▸ **What to do**
Please repeat the lines below, exactly and only, from the one that holds "Lemma sanction_only chat" through the one that holds "(cfg : config).".

(Data entries)
Lemma acts_only_Forall P t : acts_only P t <-> Forall P (actions t).
Proof.
  unfold acts_only. induction t as [|o t IH]; [split; constructor|].
  rewrite actions_cons, Forall_cons, IH. destruct (obs_action o); rewrite ?Forall_cons; tauto.
Qed.

Lemma settles_only s t r (P : action -> Prop) : settles s t r -> Forall P s -> Forall P (actions t).
Proof.
  unfold settles. destruct r as [u|e]; [by intros ->|]. intros [_ [l ->]]. by intros [H _]%Forall_app.
Qed.

(** The sanctions a joiner of a chat may meet. *)
Definition sanction_of (chat_id uid : Z) (a : action) : Prop :=
  a = ABan chat_id uid \/ exists until, a = ARestrict chat_id uid false until.

Lemma sanction_only chat uid ban mute : Forall (sanction_of chat uid) (sanction chat uid ban mute).
Proof. unfold sanction, sanction_of. destruct (live ban), (live mute); rewrite ?Forall_cons; eauto 6. Qed.

Lemma joined_only chat uid greet t r : joined chat uid greet t r -> Forall (sanction_of chat uid) (actions t).
Proof.
  intros [(-> & _)|(ban & mute & _ & Hs & _)]; [constructor|]. eapply settles_only; [exact Hs|apply sanction_only].
Qed.

Section scope.
Context {CAT : Catalog} (cfg : config).

Lemma in_federation_spec chat :
  wp (_in_federation cfg chat)
     (fun t r => Forall (fun o => obs_seen o = false) t /\ (r = Ok (Some true) -> federated cfg chat t)).
Proof.
  unfold _in_federation. destruct (is_primary_group cfg (Some chat)) eqn:Hp.
  { apply wp_ret. split; [constructor|]. intros _. by left. }
  assert (never obs_seen (is_connected chat)) as Hn.
  { unfold is_connected, db_call. apply get_or_fetch_never; [apply cache_seen|]. never_auto. }
  apply wp_try, wp_bind, wp_intro. intros t [v|e] Hrun; cbn beta iota.
  - apply wp_ret. rewrite app_nil_r. split; [exact (never_elim _ _ _ _ Hn Hrun)|]. intros [= Hv]. right. eauto.
  - pose proof (never_elim _ _ _ _ Hn Hrun). destruct (is_Exception e); [|done].
    apply wp_ret. by rewrite app_nil_r.
Qed.

(** A handler that goes on only inside the federation. *)
Lemma in_federation_bind chat (k : option bool -> io unit) (Q : trace eff -> result unit -> Prop) :
  (forall t r, Forall (fun o => obs_seen o = false) t -> Q t r) ->
  (forall b, b <> Some true -> k b = Ret tt) ->
  (forall t0, Forall (fun o => obs_seen o = false) t0 -> federated cfg chat t0 ->
     wp (k (Some true)) (fun t r => Q (t0 ++ t) r)) ->
  wp (bind (_in_federation cfg chat) k) Q.
Proof.
  intros Hcalm Hout Hin. apply wp_bind. eapply wp_mono; [apply in_federation_spec|].
  intros t0 [b|e] [H0 Hf]; [|by apply Hcalm].
  destruct (decide (b = Some true)) as [->|Hb]; [by apply Hin, Hf|].
  rewrite Hout by done. apply wp_ret. rewrite app_nil_r. by apply Hcalm.
Qed.

Lemma members_joined bot msg chat greet members :
  wp (gather_list (map (fun m => _handle_member cfg bot m msg chat greet) members) ;;; Ret tt)
     (fun t _ => acts_only (fun a => exists m, In m members /\ is_bot m = false /\ sanction_of chat.2 (mem_id m) a) t).
Proof.
  apply wp_bind. eapply wp_mono; [apply (wp_gather_list _ _ (acts_only (fun a =>
    exists m, In m members /\ is_bot m = false /\ sanction_of chat.2 (mem_id m) a)) (fun _ _ => True))|].
  - constructor.
  - intros t1 t2 t H1 H2 Hi. by apply (interleave_Forall _ _ _ _ Hi).
  - intros m Hm. destruct (is_bot m) eqn:Hbot.
    + unfold _handle_member. rewrite Hbot. apply wp_ret. by repeat constructor.
    + eapply wp_mono; [by apply member_joined|]. intros t r Ht%joined_only. split; [|done].
      apply acts_only_Forall. eapply Forall_impl; [exact Ht|]. eauto.
  - intros t [rs|e] [Ht _]; [|done]. apply wp_ret. by rewrite app_nil_r.
Qed.
End scope.

(** C27: a joiner meets what the records say, once.  Every run of the handler
    of a new member reads the active ban and the active mute before it does
    anything; it then bans on a live ban, or else restricts until the recorded
    date on a live mute, or else does nothing - whatever becomes of the role
    lookup and the demotion in between - and ends early only when cancelled.
    A failed read counts as no record, but then nobody is welcomed. *)
Theorem member_enforced {CAT : Catalog} (cfg : config) (bot_username : string) (m : member) (msg : message)
    (chat : chat_ref) (greet : bool) (t : trace eff) (r : result unit)
    (Hrun : exec (_handle_member cfg bot_username m msg chat greet) t r)
    (Hbot : is_bot m = false) :
  joined chat.2 (mem_id m) greet t r.
Proof. exact (wp_elim _ _ _ _ (member_joined cfg bot_username m msg chat greet Hbot) Hrun). Qed.

(** Joining is policed inside the federation only.  If the handler of new
    members bans or restricts anybody, the chat is a primary group or its
    connection was looked up first and found active; and whoever is acted on
    is one of the new members, no bot, in this chat. *)
Theorem new_member_scope {CAT : Catalog} (cfg : config) (bot_username : string) (upd : update)
    (new_chat_members : list member) (t : trace eff) (r : result unit)
    (Hrun : exec (on_new_member cfg bot_username upd new_chat_members) t r)
    (Hact : actions t <> []) :
  exists chat t0 t1, effective_chat upd = Some chat /\ t = t0 ++ t1 /\ actions t0 = [] /\
    federated cfg chat.2 t0 /\
    Forall (fun a => exists m, In m new_chat_members /\ is_bot m = false /\ sanction_of chat.2 (mem_id m) a) (actions t1).
Proof.
  revert Hact. revert t r Hrun. refine (wp_elim' _ _ _). unfold on_new_member.
  destruct (effective_message upd) as [msg|], (effective_chat upd) as [chat|] eqn:Hchat; try by apply wp_ret.
  cbv zeta. apply in_federation_bind.
  - intros t r [Ha _]%seen_none. by rewrite Ha.
  - by intros [[]|].
  - intros t0 [Ha _]%seen_none Hf. eapply wp_mono; [apply members_joined|].
    intros t r Ht%acts_only_Forall _. eauto 10.
Qed.

(** A chat with a negative id is never a primary group, although every
    group has one and the settings ask for it: whatever [MAIN_GROUP] says,
    new members of such a group are not welcomed and nobody's leaving is
    announced. *)
Theorem negative_group_never_primary {CAT : Catalog} (cfg : config) (bot_username : string) (upd : update)
    (chat : chat_ref) (members : list member) (left : option member) (t : trace eff) (r : result unit)
    (Hchat : effective_chat upd = Some chat) (Hneg : chat.2 < 0)
    (Hrun : exec (on_new_member cfg bot_username upd members) t r \/ exec (on_left_member cfg upd left) t r) :
  is_primary_group cfg (Some chat.2) = false /\ existsb obs_welcome t = false /\
  (exec (on_left_member cfg upd left) t r -> t = []).
Proof.
  assert (is_primary_group cfg (Some chat.2) = false) as Hp.
  { unfold is_primary_group. by rewrite (proj2 (Z.leb_le chat.2 0)) by lia. }
  assert (forall t r, exec (on_left_member cfg upd left) t r -> t = []) as Hleft.
  { clear t r Hrun. refine (wp_elim' _ (fun t r => t = []) _). unfold on_left_member. rewrite Hchat, Hp.
    destruct (effective_message upd); by apply wp_ret. }
  split; [done|]. split; [|apply Hleft]. destruct Hrun as [Hrun|Hrun]; [|by rewrite (Hleft _ _ Hrun)].
  revert t r Hrun. refine (wp_elim' _ _ _). unfold on_new_member. rewrite Hchat, Hp.
  destruct (effective_message upd) as [msg|]; [|by apply wp_ret]. cbv zeta. apply in_federation_bind.
  - by intros t r [_ Hw]%seen_none.
  - by intros [[]|].
  - intros t0 [_ Hw]%seen_none _. apply wp_bind. eapply wp_mono; [apply (wp_gather_list _ _
      (Forall (fun o => obs_welcome o = false)) (fun _ _ => True))|].
    + constructor.
    + intros t1 t2 t H1 H2 Hi. by apply (interleave_Forall _ _ _ _ Hi).
    + intros m _. destruct (is_bot m) eqn:Hbot.
      * unfold _handle_member. rewrite Hbot. by apply wp_ret.
      * eapply wp_mono; [by apply member_joined|]. intros t r Ht. split; [|done]. apply existsb_false_Forall.
        destruct Ht as [(_ & Ht & _)|(ban & mute & _ & _ & Ht)]; [done|].
        destruct (existsb obs_welcome t); [|done]. by destruct (Ht eq_refl).
    + intros t [rs|e] [Ht _].
      * apply wp_ret. rewrite app_nil_r, existsb_app, Hw. by apply existsb_false_Forall.
      * rewrite existsb_app, Hw. by apply existsb_false_Forall.
Qed.

(** An approved join request is policed like a join.  If the handler acts,
    the update is a request that made a user, no bot, a member of a chat of the
    federation, and the actions are those the user's two records call for. *)
Theorem approved_request_enforced {CAT : Catalog} (cfg : config) (cmu : member_update) (t : trace eff)
    (r : result unit)
    (Hrun : exec (on_join_request_approved cfg (Some cmu)) t r)
    (Hact : actions t <> []) :
  via_join_request cmu = true /\ new_status cmu = "member"%string /\ is_bot (cmu_user cmu) = false /\
  exists t0 t1, t = t0 ++ t1 /\ actions t0 = [] /\ federated cfg (cmu_chat cmu) t0 /\
    joined (cmu_chat cmu) (mem_id (cmu_user cmu)) false t1 r.
Proof.
  revert Hact. revert t r Hrun. refine (wp_elim' _ _ _). unfold on_join_request_approved.
  destruct (via_join_request cmu), (String.eqb_spec (new_status cmu) "member"), (is_bot (cmu_user cmu));
    try by apply wp_ret.
  cbn [negb orb]. cbv zeta. apply in_federation_bind.
  - intros t r [Ha _]%seen_none. by rewrite Ha.
  - by intros [[]|].
  - intros t0 [Ha _]%seen_none Hf.
    enough (forall p, wp p (joined (cmu_chat cmu) (mem_id (cmu_user cmu)) false) ->
      wp p (fun t r => actions (t0 ++ t) <> [] -> true = true /\ new_status cmu = "member"%string /\ false = false /\
        exists t0' t1, t0 ++ t = t0' ++ t1 /\ actions t0' = [] /\ federated cfg (cmu_chat cmu) t0' /\
          joined (cmu_chat cmu) (mem_id (cmu_user cmu)) false t1 r)) as Hgo.
    2: { intros p Hp. eapply wp_mono; [exact Hp|]. intros t r Hj _. eauto 10. }
    apply Hgo. clear Hgo. apply wp_bind. eapply wp_gather3; [apply wp_exec|apply wp_exec|apply wp_exec|].
    intros th tm tb tmb tg rh mute ban Hh Hm Hb Hi1 Hi2.
    pose proof (read_both_intro _ _ _ _ _ _ _ _ _ _ _ _ Hh Hb Hm (interleave_sym _ _ _ Hi1) Hi2) as Hg.
    assert (joined (cmu_chat cmu) (mem_id (cmu_user cmu)) false tg (Err CancelledError)) as Hc.
    { left. by destruct (seen_none _ (proj1 Hg)) as [-> ->]. }
    split; [|done]. cbn beta iota zeta. apply wp_bind, throw_if_cancelled_spec.
    destruct (existsb is_cancel _); [by rewrite app_nil_r|].
    apply (joined_after _ _ _ [] _ ban mute); [constructor|done|].
    enough (wp (match live ban with
      | Some _ => _auto_demote_for_enforcement cfg (mem_id (cmu_user cmu)) (mem_first_name (cmu_user cmu)) "ban" ;;;
          try_except (call (BanChatMember (cmu_chat cmu) (mem_id (cmu_user cmu)))) (fun _ => Ret tt)
      | None => match live mute with
                | Some mute => enforce_mute cfg (cmu_user cmu) (cmu_chat cmu) mute
                | None => Ret tt
                end
      end) (fun t r => settles (sanction (cmu_chat cmu) (mem_id (cmu_user cmu)) ban mute) t r /\ existsb obs_welcome t = false)) as Hs.
    { eapply wp_mono; [exact Hs|]. intros t r [? Hw]. split; [done|]. by rewrite Hw. }
    unfold sanction. destruct (live ban).
    + apply settles_bind; [apply auto_demote_calm|intros _]. by apply try_act_settles.
    + destruct (live mute); [apply enforce_mute_settles|by apply wp_ret].
Qed.

Lemma prefix_single {A} (l : list A) (a : A) : l `prefix_of` [a] -> l <> [] -> l = [a].
Proof.
  intros [k Hk] Hl. destruct l as [|b l]; [done|]. injection Hk as <- Hk. symmetry in Hk.
  by apply app_eq_nil in Hk as [-> _].
Qed.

▸ **Solved exercise**
Lemma sanction_only chat uid ban mute : Forall (sanction_of chat uid) (sanction chat uid ban mute).
Proof. unfold sanction, sanction_of. destruct (live ban), (live mute); rewrite ?Forall_cons; eauto 6. Qed.

Lemma joined_only chat uid greet t r : joined chat uid greet t r -> Forall (sanction_of chat uid) (actions t).
Proof.
  intros [(-> & _)|(ban & mute & _ & Hs & _)]; [constructor|]. eapply settles_only; [exact Hs|apply sanction_only].
Qed.

Section scope.
Context {CAT : Catalog} (cfg : config).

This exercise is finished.